▸ WHAT THE TASK REQUIRES
Copy each line below holding "shows".

▸ RECORDS FOR THIS TASK
(* ===== verification/Codec.v ===== *)
(** * The little-endian codec ([page/codec.rs])

    [Encoder] and [Decoder] are cursors over a byte buffer; the [Codec] trait is
    a type class and its contract is [CodecLaws] / [PrefixCodec]. The [unsafe]
    reads and writes of the source check nothing in a release build; here an
    access outside the buffer is [Panic], so that a theorem that shows [Ok] also
    shows that the access stays inside the buffer. *)

From stdpp Require Import base numbers list.
From Stdlib Require Import ZArith Lia.
From S2P Require Import Prelude.

(** ** Encoder *)

Record Encoder := mkEncoder { enc_buf : list Z; enc_cursor : nat }.

Definition enc_new (buf : list Z) : Encoder := mkEncoder buf 0.
Definition enc_len (e : Encoder) : nat := length (enc_buf e).
Definition enc_offset (e : Encoder) : nat := enc_cursor e.
Definition enc_remaining (e : Encoder) : nat := (enc_len e - enc_offset e)%nat.

Definition enc_take (n : nat) (e : Encoder) : res (nat * Encoder) :=
  if bool_decide (n <= enc_remaining e)%nat
  then Ok (enc_cursor e, mkEncoder (enc_buf e) (enc_cursor e + n))
  else Panic.

(** [put_slice]: copies the bytes to the cursor and advances it. *)
Definition put_slice (v : list Z) (e : Encoder) : res Encoder :=
  '(ptr, e) ← enc_take (length v) e;
  buf ← write_at (enc_buf e) ptr v;
  Ok (mkEncoder buf (enc_cursor e)).

(** The macro [put_int!]: the [n] little-endian bytes of the value. *)
Definition put_int (n : nat) (v : Z) (e : Encoder) : res Encoder :=
  '(ptr, e) ← enc_take n e;
  buf ← write_at (enc_buf e) ptr (le_bytes n v);
  Ok (mkEncoder buf (enc_cursor e)).
Definition put_u8 := put_int 1.
Definition put_u32 := put_int 4.
Definition put_u64 := put_int 8.

(** ** Decoder *)

Record Decoder := mkDecoder { dec_buf : list Z; dec_cursor : nat }.

Definition dec_new (buf : list Z) : Decoder := mkDecoder buf 0.
Definition dec_len (d : Decoder) : nat := length (dec_buf d).
Definition dec_offset (d : Decoder) : nat := dec_cursor d.
Definition dec_remaining (d : Decoder) : nat := (dec_len d - dec_offset d)%nat.

Definition dec_take (n : nat) (d : Decoder) : res (nat * Decoder) :=
  if bool_decide (n <= dec_remaining d)%nat
  then Ok (dec_cursor d, mkDecoder (dec_buf d) (dec_cursor d + n))
  else Panic.

(** The macro [get_int!]: [n] little-endian bytes as a number. *)
Definition get_int (n : nat) (d : Decoder) : res (Z * Decoder) :=
  '(ptr, d) ← dec_take n d;
  bs ← slice (dec_buf d) ptr (ptr + n);
  Ok (le_num bs, d).
Definition get_u8 := get_int 1.
Definition get_u32 := get_int 4.
Definition get_u64 := get_int 8.

Definition get_slice (n : nat) (d : Decoder) : res (list Z * Decoder) :=
  '(ptr, d) ← dec_take n d;
  bs ← slice (dec_buf d) ptr (ptr + n);
  Ok (bs, d).

(** ** The trait and its contract *)

Class Codec (T : Type) := {
  encode_size : T -> nat;
  encode_to : T -> Encoder -> res Encoder;
  decode_from : Decoder -> res (T * Decoder);
}.

(** Appending bytes at the cursor of an encoder with room for them. *)
Definition enc_put (e : Encoder) (bs : list Z) : Encoder :=
  mkEncoder (splice (enc_buf e) (enc_cursor e) bs) (enc_cursor e + length bs).

(** [encode_to] writes exactly [encode_size] bytes at the cursor, and decoding a
    buffer that ends with these bytes gives the object back. *)
Class CodecLaws (T : Type) `{Codec T} := {
  codec_ok : T -> Prop;
  codec_bytes : T -> list Z;
  codec_size : forall v, length (codec_bytes v) = encode_size v;
  codec_encode : forall v e,
    (enc_cursor e + encode_size v <= enc_len e)%nat ->
    encode_to v e = Ok (enc_put e (codec_bytes v));
  codec_decode : forall v pre, codec_ok v ->
    exists d, decode_from (mkDecoder (pre ++ codec_bytes v) (length pre)) = Ok (v, d);
}.

(** A self-delimiting codec also decodes when other bytes follow. *)
Class PrefixCodec (T : Type) `{CodecLaws T} : Prop :=
  codec_prefix : forall v pre post, codec_ok v ->
    decode_from (mkDecoder (pre ++ codec_bytes v ++ post) (length pre))
    = Ok (v, mkDecoder (pre ++ codec_bytes v ++ post) (length pre + encode_size v)).

(** ** Lemmas *)

Lemma put_slice_ok v e :
  (enc_cursor e + length v <= enc_len e)%nat ->
  put_slice v e = Ok (enc_put e v).
Proof.
  destruct e as [buf c]. unfold put_slice, enc_take, enc_remaining, enc_len, enc_offset.
  cbn [enc_buf enc_cursor]. intros. rewrite bool_decide_true by lia.
  cbn. by rewrite write_at_ok by lia.
Qed.

Lemma put_int_ok n v e :
  (enc_cursor e + n <= enc_len e)%nat ->
  put_int n v e = Ok (enc_put e (le_bytes n v)).
Proof.
  intros. transitivity (put_slice (le_bytes n v) e).
  - unfold put_int, put_slice. by rewrite length_le_bytes.
  - apply put_slice_ok. by rewrite length_le_bytes.
Qed.

Lemma enc_put_len e bs :
  (enc_cursor e + length bs <= enc_len e)%nat ->
  enc_len (enc_put e bs) = enc_len e.
Proof. intros. by apply length_splice. Qed.

(** Two writes in a row are one write of the concatenation. *)
Lemma enc_put_app e b1 b2 :
  (enc_cursor e + length b1 + length b2 <= enc_len e)%nat ->
  enc_put (enc_put e b1) b2 = enc_put e (b1 ++ b2).
Proof.
  destruct e as [buf c]. unfold enc_len, enc_put; cbn [enc_buf enc_cursor]; intros.
  rewrite length_app, Nat.add_assoc. f_equal. unfold splice.
  rewrite (take_app_ge _ _ (c + length b1)) by (rewrite length_take; lia).
  rewrite length_take, Nat.min_l by lia.
  replace (c + length b1 - c)%nat with (length b1) by lia.
  rewrite take_app_length, <- !app_assoc. do 2 f_equal.
  rewrite drop_app_ge by (rewrite length_take; lia).
  rewrite length_take, Nat.min_l by lia.
  rewrite drop_app_ge by lia. rewrite drop_drop, length_app. do 2 f_equal. lia.
Qed.

Lemma get_slice_ok pre bs post n :
  n = length bs ->
  get_slice n (mkDecoder (pre ++ bs ++ post) (length pre))
  = Ok (bs, mkDecoder (pre ++ bs ++ post) (length pre + n)).
Proof.
  intros ->. unfold get_slice, dec_take, dec_remaining, dec_len, dec_offset.
  cbn [dec_buf dec_cursor]. rewrite bool_decide_true by (rewrite !length_app; lia).
  cbn. by rewrite slice_app.
Qed.

Lemma get_int_ok pre post (n : nat) v :
  0 <= v < 256 ^ n ->
  get_int n (mkDecoder (pre ++ le_bytes n v ++ post) (length pre))
  = Ok (v, mkDecoder (pre ++ le_bytes n v ++ post) (length pre + n)).
Proof.
  intros Hv. unfold get_int, dec_take, dec_remaining, dec_len, dec_offset.
  cbn [dec_buf dec_cursor].
  rewrite bool_decide_true by (rewrite !length_app, length_le_bytes; lia).
  cbn. pose proof (slice_app pre (le_bytes n v) post) as E.
  rewrite length_le_bytes in E. rewrite E. cbn. by rewrite le_num_bytes_small.
Qed.
(* ===== verification/BasePage.v ===== *)
(** * The page header ([page/base_page.rs])

    A page is its byte string: 6 bytes of epoch, 1 byte of flags, 1 byte of
    chain length, 8 bytes of the next address, then the content. The accessors
    of [PagePtr] read and write these bytes; [PageInfo] is the decoded copy of
    the first 16 bytes that the tree and the files keep. [Header] and [page_of]
    give the abstract view the accessors refine. *)

From stdpp Require Import base numbers list.
From Stdlib Require Import ZArith Lia.
From S2P Require Import Prelude.

Definition PAGE_EPOCH_MAX : Z := Z.shiftl 1 48 - 1.
Definition PAGE_EPOCH_LEN : nat := 6.
Definition PAGE_HEADER_LEN : nat := 16.

Inductive PageTier := Leaf | Inner.
Inductive PageKind := DataPage | SplitPage.

#[global] Instance page_tier_eq_dec : EqDecision PageTier.
Proof. solve_decision. Defined.
#[global] Instance page_kind_eq_dec : EqDecision PageKind.
Proof. solve_decision. Defined.

Definition PAGE_TIER_MASK : Z := 1.
Definition PAGE_TIER_LEAF : Z := 0.
Definition PAGE_TIER_INNER : Z := 1.
Definition PAGE_KIND_MASK : Z := 14.
Definition PAGE_KIND_DATA : Z := 0.
Definition PAGE_KIND_SPLIT : Z := 2.

Definition is_leaf (t : PageTier) : bool := bool_decide (t = Leaf).
Definition is_inner (t : PageTier) : bool := bool_decide (t = Inner).
Definition is_data (k : PageKind) : bool := bool_decide (k = DataPage).
Definition is_split (k : PageKind) : bool := bool_decide (k = SplitPage).

(** [tier as u8] and [From<u8> for PageTier]. *)
Definition tier_bits (t : PageTier) : Z :=
  match t with Leaf => PAGE_TIER_LEAF | Inner => PAGE_TIER_INNER end.
Definition tier_from (value : Z) : res PageTier :=
  let v := Z.land value PAGE_TIER_MASK in
  if v =? PAGE_TIER_LEAF then Ok Leaf
  else if v =? PAGE_TIER_INNER then Ok Inner
  else Panic.

(** [kind as u8] and [From<u8> for PageKind]; other bits are [unreachable!]. *)
Definition kind_bits (k : PageKind) : Z :=
  match k with DataPage => PAGE_KIND_DATA | SplitPage => PAGE_KIND_SPLIT end.
Definition kind_from (value : Z) : res PageKind :=
  let v := Z.land value PAGE_KIND_MASK in
  if v =? PAGE_KIND_DATA then Ok DataPage
  else if v =? PAGE_KIND_SPLIT then Ok SplitPage
  else Panic.

(** [PageFlags::new]. *)
Definition flags_new (t : PageTier) (k : PageKind) : Z :=
  Z.lor (tier_bits t) (kind_bits k).

(** ** [PagePtr] *)

(** [PagePtr::new] on a buffer at address [addr]. *)
Definition page_new (addr : Z) (buf : list Z) : res (list Z) :=
  _ ← rassert (addr mod 8 =? 0);
  _ ← rassert (bool_decide (PAGE_HEADER_LEN <= length buf)%nat);
  Ok buf.

(** An [n]-byte little-endian read at offset [off]. *)
Definition read_num (p : list Z) (off n : nat) : Z := le_num (take n (drop off p)).

Definition page_epoch (p : list Z) : Z := Z.land (read_num p 0 8) PAGE_EPOCH_MAX.
Definition set_epoch (epoch : Z) (p : list Z) : res (list Z) :=
  _ ← rassert (epoch <=? PAGE_EPOCH_MAX);
  Ok (splice p 0 (take PAGE_EPOCH_LEN (le_bytes 8 epoch))).

Definition page_flags (p : list Z) : Z := read_num p PAGE_EPOCH_LEN 1.
Definition set_flags (flags : Z) (p : list Z) : list Z := splice p PAGE_EPOCH_LEN [flags].

Definition page_tier (p : list Z) : res PageTier := tier_from (page_flags p).
Definition page_kind (p : list Z) : res PageKind := kind_from (page_flags p).

Definition page_chain_len (p : list Z) : Z := read_num p (PAGE_EPOCH_LEN + 1) 1.
Definition set_chain_len (len : Z) (p : list Z) : list Z :=
  splice p (PAGE_EPOCH_LEN + 1) [len].

Definition page_chain_next (p : list Z) : Z := read_num p 8 8.
Definition set_chain_next (addr : Z) (p : list Z) : list Z := splice p 8 (le_bytes 8 addr).

Definition page_size (p : list Z) : nat := length p.
Definition page_content (p : list Z) : list Z := drop PAGE_HEADER_LEN p.

(** Writing through [content_mut]. *)
Definition set_content (c : list Z) (p : list Z) : list Z := splice p PAGE_HEADER_LEN c.
Lemma latch_wakes_witness : exists s,
  latch_run [Wait 1; Wait 2; Poll 1 10; CountDown; Poll 2 20; Poll 1 11; DropWaiter 2; CountDown] (latch_start 2) = Ok s /\ 11 ∈ ls_woken s.
Proof.
  destruct (latch_wakes 2 [Wait 1; Wait 2; Poll 1 10; CountDown; Poll 2 20; Poll 1 11; DropWaiter 2; CountDown]) as (s & E & _ & Hs); [lia|by vm_compute|by vm_compute|].
  exists s. split; [done|]. vm_compute in E. injection E as <-. apply (Hs 1 11 0%nat); reflexivity.
Defined.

▸ SOLUTION FOR THIS EXERCISE
    access outside the buffer is [Panic], so that a theorem that shows [Ok] also
    shows that the access stays inside the buffer. *)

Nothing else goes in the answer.